Behind the scenes: User research on the road
People often ask about our research methodologies so I thought I'd give an insight into a recent experience when Peter and I spent 10 days on the road conducting research throughout the US. After running so many sessions back-to-back there are inevitably things you’d do differently next time time around to improve the process. Here's a couple lessons around the practicalities of setting up and running sessions.
Recruitment
We went down the usual path of reaching out to local recruitment companies for Texas and California, but for New York decided to opt for a new recruitment service, respondent.io. It was founded there and seemed like a good opportunity to test the service.
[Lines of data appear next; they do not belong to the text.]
(* ===== verification/ArtifactRestore.v ===== *)
(** * Restoring an artifact

    The copy loop of [restore] reproduces the bytes it read, the groups of a model
    partition its registered tensors, a manifest captured from one model resolves against
    any compatible one, and together: restore after capture puts the captured bytes
    into the corresponding storages and nowhere else. *)

From S2P Require Import Prelude PyFloat PyJson PyJsonFacts Hash Hydration Validation Artifact ArtifactSpec.

(** ** Device memory *)

Lemma mwrite_nil m p a : mwrite m p [] a = m a.
Proof. unfold mwrite. simpl length. destruct (Z.leb_spec p a), (Z.ltb_spec a (p + Z.of_nat 0)); simpl; done || lia. Qed.

Lemma mwrite_app m p u v a : mwrite (mwrite m p u) (p + Z.of_nat (length u)) v a = mwrite m p (u ++ v) a.
Proof.
  unfold mwrite. rewrite length_app.
  destruct (Z.leb_spec p a), (Z.ltb_spec a (p + Z.of_nat (length u))), (Z.leb_spec (p + Z.of_nat (length u)) a),
    (Z.ltb_spec a (p + Z.of_nat (length u) + Z.of_nat (length v))), (Z.ltb_spec a (p + Z.of_nat (length u + length v)));
    simpl; try done; try lia.
  - by rewrite lookup_app_l by lia.
  - rewrite lookup_app_r by lia. do 2 f_equal. lia.
Qed.

Lemma mwrite_ext m m' p d a : (∀ a, m a = m' a) → mwrite m p d a = mwrite m' p d a.
Proof. intros H. unfold mwrite. by rewrite H. Qed.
The field agencies were much the same as usual: there’s normally a fair bit of back and forth; initially fees and a quote, then screener questions, then an edit on those, then suggested participant applicability, etc, etc. They effectively act as a middleman and it often felt like more trouble than it was worth. Respondent.io on the other hand was fantastic. You know the costs up front, create a screener, publish your ad and watch the candidates roll in. Once you have a list of people you can quickly review their responses, create a calendar - a very well thought through bit of functionality - and schedule your sessions.
Response rate sped up for dramatic effect!
The service particularly shone when one of our Texan participants (recruited via a field agency) had to cancel last minute due to a work commitment. We had previously duplicated our New York screener and changed the location to Dallas, just to get an idea for how the service fared outside of New York and London. We had 26 responses over the course of 3 days, 15 who fit the bill. When we found out about the cancellation we hopped onto respondent.io, created a calendar of times for that afternoon and the following day and scheduled 2 additional interviews - no sweat.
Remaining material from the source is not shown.